▸ **What the task asks**:
Within the records below, reproduce without change the lines from the line that has "Definition nearest_even (m" through the line that has "0); [|discriminate]. injection H as <-.", and only those.

▸ **Working data**:
(** X6.  A clause whose conjunctive body has no literal with an
    argument in common with the head has no SIP: [BuildNaturalSIP]
    raises [InvalidSIPException] with [ignoreUnboundDPreds], and fails
    its assertion without.  The empty conjunction is such a body. *)
Theorem BuildNaturalSIP_without_shared_argument `{PyRuntime} head formulae
    hargs derivedPreds adornedHead hybridPreds2Replace ignoreUnboundDPreds :
  GetArgs head true = Ok hargs →
  (∀ r, r ∈ formulae →
     ∃ args, GetArgs r true = Ok args ∧ ∀ v, v ∈ args → v ∉ hargs) →
  BuildNaturalSIP (Clause head (And formulae)) derivedPreds adornedHead
    hybridPreds2Replace ignoreUnboundDPreds
  = Raise (if ignoreUnboundDPreds then InvalidSIPException
           else AssertionError).
Proof.
  intros Hh Hdis.
  assert (∀ args : list term, (∀ v, v ∈ args → v ∉ hargs) →
            nonempty (list_to_set args ∩ list_to_set hargs) = false) as Hno.
  { intros args Ha. apply bool_decide_eq_false. intros Hne. apply Hne.
    apply set_eq. intros v. rewrite elem_of_intersection, !elem_of_list_to_set.
    split; [|by intros ?%elem_of_empty]. intros [Hv1 Hv2]. by destruct (Ha v). }
  assert (findFullSip ([head], None) (AndSeq formulae) = gen_nil) as Hnil.
  { assert (initial_vars [head] = Ok (list_to_set hargs)) as Hinit.
    { simpl. by rewrite Hh. }
    unfold findFullSip. rewrite findFullSip_fuel_unfold.
    cbn [fst snd seq_items]. rewrite Hinit.
    destruct formulae as [|r0 [|r1 formulae]]; [done|..].
    - destruct (Hdis r0) as (args & -> & Ha); [by left|].
      by rewrite (Hno args Ha).
    - apply gen_for_nil. intros item Hitem.
      destruct (Hdis item Hitem) as (args & -> & Ha). cbv zeta.
      rewrite (Hno (List.filter isVariableOrBNode args)); [done|].
      intros v Hv. apply Ha. by apply elem_of_filter_bool in Hv as [_ Hv]. }
  unfold BuildNaturalSIP. cbn [body Condition.head].
  unfold chooseBodyOrder. rewrite Hnil.
  destruct ignoreUnboundDPreds; [done|].
  by destruct (existsb isNafUniterm formulae).
Qed.

Lemma BuildNaturalSIP_without_shared_argument_witness :
  @BuildNaturalSIP structuralRuntime
    (Clause (atom "h" "X" "W") (And [atom "a" "Y" "Z"; atom "b" "Y" "Z"]))
    [] (Adorned true ["b"; "f"] [Var "X"]) None true
  = Raise InvalidSIPException.
Proof.
  apply (@BuildNaturalSIP_without_shared_argument structuralRuntime
           (atom "h" "X" "W") [atom "a" "Y" "Z"; atom "b" "Y" "Z"]
           [Var "X"; Var "W"] [] (Adorned true ["b"; "f"] [Var "X"]) None
           true).
  - reflexivity.
  - intros r Hr. exists [Var "Y"; Var "Z"].
    apply elem_of_cons in Hr as [->|Hr];
      [|apply elem_of_cons in Hr as [->|Hr]; [|by apply elem_of_nil in Hr]].
    + split; [reflexivity|]. apply Forall_forall.
      apply (bool_decide_unpack _). vm_compute. exact I.
    + split; [reflexivity|]. apply Forall_forall.
      apply (bool_decide_unpack _). vm_compute. exact I.
Defined.
Lemma first_element_ok {A} (m : ndarray A) :
  wf_ndarray m -> (0 < shape_h m)%nat -> (0 < shape_w m)%nat ->
  exists v, first_element m = Ok v.
Proof.
  unfold wf_ndarray, first_element, flatten, shape_h, shape_w.
  intros Hwf Hh Hw. destruct (rows m) as [| r rs]; [cbn in Hh; lia |].
  apply Forall_cons in Hwf as [Hr _]. destruct r as [| v r]; [cbn in Hr; lia |].
  cbn. eauto.
Qed.

Lemma first_element_empty {A} (m : ndarray A) :
  flatten m = [] -> first_element m = Error IndexError.
Proof. unfold first_element. intros ->. reflexivity. Qed.

Section GeneratorFacts.
Context `{Numpy}.

Lemma np_random_seed_ok (seed : option Z) (g : rng) :
  seed_ok seed = true ->
  exists g0, match seed with Some s => np_random_seed s | None => Ok g end
             = Ok g0.
Proof.
  destruct seed as [s |]; cbn [seed_ok]; [| eauto].
  unfold np_random_seed. intros ->. eauto.
Qed.

Lemma dimension_nonneg (n : Z) : 0 <= n -> dimension n = Ok (Z.to_nat n).
Proof. intros Hn. unfold dimension. destruct (Z.ltb_spec n 0); [lia | reflexivity]. Qed.

Lemma dimension_negative (n : Z) : n < 0 -> dimension n = Error ValueError.
Proof. intros Hn. unfold dimension. destruct (Z.ltb_spec n 0); [reflexivity | lia]. Qed.

Lemma np_random_randint_f32_total (lo hi n : Z) (g : rng) :
  (n < 0 -> np_random_randint_f32 lo hi n g = Error ValueError) /\
  (0 <= n -> exists a g', np_random_randint_f32 lo hi n g = Ok (a, g')).
Proof.
  unfold np_random_randint_f32. split; intros Hn.
  - rewrite dimension_negative by exact Hn. reflexivity.
  - rewrite dimension_nonneg by exact Hn. cbn [mbind result_bind].
    destruct (draw_ndarray _ _ _ g) as [a g1]. cbn. eauto.
Qed.

Lemma np_random_uniform_f32_total (lo hi : float64) (n : Z) (g : rng) :
  (np_isfinite (f64_sub hi lo) = false ->
   np_random_uniform_f32 lo hi n g = Error OverflowError) /\
  (np_isfinite (f64_sub hi lo) = true -> n < 0 ->
   np_random_uniform_f32 lo hi n g = Error ValueError) /\
  (np_isfinite (f64_sub hi lo) = true -> 0 <= n ->
   exists a g', np_random_uniform_f32 lo hi n g = Ok (a, g')).
Proof.
  unfold np_random_uniform_f32.
  destruct (f64_sub hi lo); cbn [np_isfinite];
    (split; [try discriminate; try reflexivity
            | split; try discriminate; intros _ Hn]).
  all: try (rewrite dimension_negative by exact Hn; reflexivity).
  all: rewrite dimension_nonneg by exact Hn; cbn [mbind result_bind];
    destruct (draw_ndarray _ _ _ g) as [a g1]; cbn; eauto.
Qed.
(** * CountMeOut: problem generator, answer validator, practice session,
      local store and achievement engine

    A shallow embedding of the TypeScript sources

      - [lib/mathEngine]        (class [MathEngine])
      - [hooks/usePracticeSession]
      - [lib/db]                ([CountMeOutDB], [defaultAchievements], [initializeDB])
      - [lib/achievementEngine] (class [AchievementEngine])
      - [hooks/useSettings]     ([defaultSettings], [clearAllData])
      - [hooks/useProgress]     ([calculateOperationStats])

    followed by the properties established for them. *)

From Stdlib Require Import ZArith QArith Qround Qreduction Qabs Qpower Lqa.
From Stdlib Require Import Bool List String Sorted Lia.
Import ListNotations.
Local Open Scope Z_scope.

(* ================================================================== *)
(** ** JavaScript numbers *)
(* ================================================================== *)

(** A JavaScript [number] is a binary64 value: a finite value, one of the
    two infinities, or NaN.  A finite value is kept as the rational it
    stands for, in lowest terms, so that equal values are equal terms.  The
    sign of zero is not represented. *)
Inductive number : Type :=
| Fin (q : Q)
| PosInf
| NegInf
| NaN.

Definition ofZ (z : Z) : number := Fin (inject_Z z).

(** *** Rounding to binary64 *)

(** The binary exponent of a positive rational [x]: the integer [e] with
    [2^e <= x < 2^(e+1)]. *)
Definition exponent (x : Q) : Z :=
  let e := Z.log2 (Qnum x) - Z.log2 (Z.pos (Qden x)) in
  if Qle_bool (2 ^ e) x then e else e - 1.

(** The integer nearest to [m], a tie going to the even one. *)
Definition nearest_even (m : Q) : Z :=
  let f := Qfloor m in
  match (m - inject_Z f ?= 1 # 2)%Q with
  | Lt => f
  | Gt => f + 1
  | Eq => if Z.even f then f else f + 1
  end.
Lemma scores_completed a z r l :
  score_list (interactions a) = Some l ->
  assoc_get (interactions (completed a z r)) "scores"
  = Some (JArr (slice_last 100 (l ++ [r]))).
Proof.
  unfold score_list, completed. cbn [interactions]. unfold scores_update.
  rewrite (assoc_get_set_other _ "completed" "scores") by discriminate.
  destruct (assoc_get (interactions a) "scores") as [j|] eqn:E.
  - destruct j; cbn [falsy]; intros H.
    + injection H as <-. now rewrite assoc_get_set_same.
    + destruct (negb b); [|discriminate]. injection H as <-.
      now rewrite assoc_get_set_same.
    + destruct (z0 =? 0); [|discriminate]. injection H as <-.
      now rewrite assoc_get_set_same.
    + destruct (String.eqb s EmptyString); [|discriminate]. injection H as <-.
      now rewrite assoc_get_set_same.
    + injection H as <-. rewrite assoc_get_set_same.
      now rewrite kept_slice_last.
    + discriminate.
  - intros [= <-]. now rewrite assoc_get_set_same.
Qed.

Lemma score_list_completed a z r l :
  score_list (interactions a) = Some l ->
  score_list (interactions (completed a z r))
  = Some (slice_last 100 (l ++ [r])).
Proof.
  intros H. unfold score_list at 1. now rewrite (scores_completed a z r l H).
Qed.
(** ** Loading again, and loading after a save *)

Lemma load_data_outcome (file : string) (w : world) :
  outcome (load_data int_of_str file w)
  = match files w !! file with
    | Some (Document j) =>
        match json_load j with
        | PDict items =>
            match (validate int_of_str items ∅ w).2 with
            | Returns m => (m ∪ ∅, Returns tt)
            | Raises e => (stock_data w, Raises e)
            end
        | _ => (stock_data w, Returns tt)
        end
    | Some (Undecodable msg) => (stock_data w, Raises (UnicodeDecodeError msg))
    | Some (Unopenable err) => (stock_data w, Raises (OSError err))
    | _ => (stock_data w, Returns tt)
    end.
Proof.
  unfold load_data, outcome.
  destruct (files w !! file) as [[|j|msg|err]|]; try done.
  destruct (json_load j) as [| | | | | |items]; try done.
  unfold bind.
  destruct (validate_spec int_of_str items ∅ w) as (Hs & _ & _).
  destruct (validate int_of_str items ∅ w) as [w' [m|e]]; simpl in *; [done|].
  by rewrite Hs.
Qed.

Lemma load_data_congr (file : string) (w1 w2 : world) :
  files w1 !! file = files w2 !! file → stock_data w1 = stock_data w2 →
  outcome (load_data int_of_str file w1) = outcome (load_data int_of_str file w2).
Proof.
  intros Hf Hs. rewrite !load_data_outcome, Hf, Hs.
  destruct (files w2 !! file) as [[|j|msg|err]|]; try done.
  destruct (json_load j) as [| | | | | |items]; try done.
  by rewrite (validate_result_indep items ∅ w1 w2).
Qed.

▸ **Result of the task**:
Definition nearest_even (m : Q) : Z :=
  let f := Qfloor m in
  match (m - inject_Z f ?= 1 # 2)%Q with
  | Lt => f
  | Gt => f + 1
  | Eq => if Z.even f then f else f + 1
  end.
Lemma scores_completed a z r l :
  score_list (interactions a) = Some l ->
  assoc_get (interactions (completed a z r)) "scores"
  = Some (JArr (slice_last 100 (l ++ [r]))).
Proof.
  unfold score_list, completed. cbn [interactions]. unfold scores_update.
  rewrite (assoc_get_set_other _ "completed" "scores") by discriminate.
  destruct (assoc_get (interactions a) "scores") as [j|] eqn:E.
  - destruct j; cbn [falsy]; intros H.
    + injection H as <-. now rewrite assoc_get_set_same.
    + destruct (negb b); [|discriminate]. injection H as <-.
      now rewrite assoc_get_set_same.
    + destruct (z0 =? 0); [|discriminate]. injection H as <-.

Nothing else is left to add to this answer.